From the entries below, copy exactly the lines from the one that contains "(** * Process groups" through the one that contains "The back ends are", both included, and only those.

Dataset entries
------------------------------------

(* ===== verification/ProcessGroup.v ===== *)
(** * Process groups

    Models csrc/c10d/distributed/c10d/ProcessGroup.hpp, ProcessGroup.cpp,
    Types.hpp and ProcessGroupRoundRobin.cpp: operation types, the Work objects
    with their wait, the interface that the back ends implement, and the process
    group that distributes its operations over others in turn.

    The back ends are libraries outside the repository; here they are instances
    of the class [ProcessGroups]. *)

From stdpp Require Import base option list strings.
From Stdlib Require Import ZArith Lia.
From S2P Require Import Prelude.

(** ** Operation types *)

Inductive OpType : Type :=
  | BROADCAST | ALLREDUCE | ALLREDUCE_COALESCED | REDUCE | ALLGATHER | ALLGATHER_BASE
  | ALLGATHER_COALESCED | GATHER | SCATTER | REDUCE_SCATTER | ALLTOALL_BASE | ALLTOALL
  | SEND | RECV | RECVANYSOURCE | BARRIER | UNKNOWN.
#[global] Instance OpType_eq_dec : EqDecision OpType.
Proof. solve_decision. Defined.

Definition opTypeToString (opType : OpType) : string :=
  match opType with
  | BROADCAST => "BROADCAST" | ALLREDUCE => "ALLREDUCE" | ALLREDUCE_COALESCED => "ALLREDUCE_COALESCED"
  | REDUCE => "REDUCE" | ALLGATHER => "ALLGATHER" | ALLGATHER_BASE => "ALLGATHER_BASE"
  | ALLGATHER_COALESCED => "ALLGATHER_COALESCED" | GATHER => "GATHER" | SCATTER => "SCATTER"
  | REDUCE_SCATTER => "REDUCE_SCATTER" | ALLTOALL_BASE => "ALLTOALL_BASE" | ALLTOALL => "ALLTOALL"
  | SEND => "SEND" | RECV => "RECV" | RECVANYSOURCE => "RECVANYSOURCE" | BARRIER => "BARRIER"
  | UNKNOWN => "UNKNOWN"
  end.
Definition isP2POp (opType : OpType) : bool :=
  bool_decide (opType = SEND) || bool_decide (opType = RECV) || bool_decide (opType = RECVANYSOURCE).

(** ** Work *)

(** [end_runs] counts the calls of the profiling callback. *)
Record Work := mkWork {
  completed_ : bool;
  exception_ : option exn;
  wk_rank_ : Z;
  opType_ : OpType;
  recordFunctionEndCallback_ : bool;
  end_runs : nat;
}.

(** [profiled]: there is a profiling title and a profiler is active. *)
Definition new_Work (rank : Z) (opType : OpType) (profiled : bool) : Work :=
  mkWork false None rank opType profiled 0.

Definition kNoTimeout : Z := 0.
Definition isCompleted (w : Work) : bool := completed_ w.
Definition isSuccess (w : Work) : bool := bool_decide (exception_ w = None).
Definition sourceRank : M Work Z :=
  throw (RuntimeError "sourceRank() may only be called on work objects that correspond to a recv or recv-from-any call.").
Definition work_result : M Work unit := throw (RuntimeError "result() not implemented.").
Definition abort : M Work unit := throw (CheckFailed "ProcessGroup::Work::abort not implemented.").

Definition set_finished (exception : option exn) (w : Work) : Work :=
  mkWork true exception (wk_rank_ w) (opType_ w) false
    (if recordFunctionEndCallback_ w then S (end_runs w) else end_runs w).
(** finish wakes the waiters; finishAndThrow does not. *)
Definition finish (exception : option exn) : M Work unit := modify (set_finished exception).
Definition finishAndThrow (exception : option exn) : M Work unit :=
  do! modify (set_finished exception) in
  let! e := gets exception_ in
  match e with Some e => throw e | None => ret tt end.

(** What happens to a work object while a thread sleeps in wait(): it is
    finished, the thread wakes up without a reason, or its time is up. *)
Inductive work_event : Type :=
  | WFinish (exception : option exn)
  | WFinishAndThrow (exception : option exn)
  | WSpurious
  | WTimeUp.
Definition happen (e : work_event) (w : Work) : Work :=
  match e with
  | WFinish x => snd (finish x w)
  | WFinishAndThrow x => snd (finishAndThrow x w)
  | WSpurious | WTimeUp => w
  end.

(** The end of wait; synchronize() does nothing in the base class. *)
Definition wait_verdict : M Work bool :=
  let! e := gets exception_ in
  match e with Some e => throw e | None => ret true end.
Fixpoint wait_sleep (timed : bool) (evs : list work_event) : M Work bool :=
  match evs with
  | [] => lift Block
  | e :: evs =>
      do! modify (happen e) in
      let! completed := gets completed_ in
      match e with
      | WFinish _ => wait_verdict
      | WFinishAndThrow _ => wait_sleep timed evs
      | WSpurious => if completed then wait_verdict else wait_sleep timed evs
      | WTimeUp =>
          if negb timed then wait_sleep timed evs
          else if completed then wait_verdict else throw (RuntimeError "Operation timed out!")
      end
  end.
Definition wait (timeout : Z) (evs : list work_event) : M Work bool :=
  let! completed := gets completed_ in
  if completed then wait_verdict else wait_sleep (negb (timeout =? kNoTimeout)) evs.

(** The header's description of wait: poll isCompleted, then look at isSuccess. *)
Fixpoint poll_until_completed (evs : list work_event) : M Work bool :=
  let! completed := gets isCompleted in
  if completed then
    let! success := gets isSuccess in
    let! e := gets exception_ in
    if success then ret success else match e with Some e => throw e | None => ret success end
  else
    match evs with
    | [] => lift Block
    | e :: evs => do! modify (happen e) in poll_until_completed evs
    end.

Definition wakes (e : work_event) : bool := match e with WFinishAndThrow _ => false | _ => true end.

Lemma wait_verdict_poll evs w : completed_ w = true -> wait_verdict w = poll_until_completed evs w.
Proof.
  intros Hc. unfold wait_verdict. destruct evs; cbn [poll_until_completed]; unfold isCompleted, isSuccess, bind, gets, ret, throw;
    rewrite Hc; destruct (exception_ w); done.
Qed.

------------------------------------

Expected output »
(** * Process groups

    Models csrc/c10d/distributed/c10d/ProcessGroup.hpp, ProcessGroup.cpp,
    Types.hpp and ProcessGroupRoundRobin.cpp: operation types, the Work objects
    with their wait, the interface that the back ends implement, and the process
    group that distributes its operations over others in turn.

    The back ends are libraries outside the repository; here they are instances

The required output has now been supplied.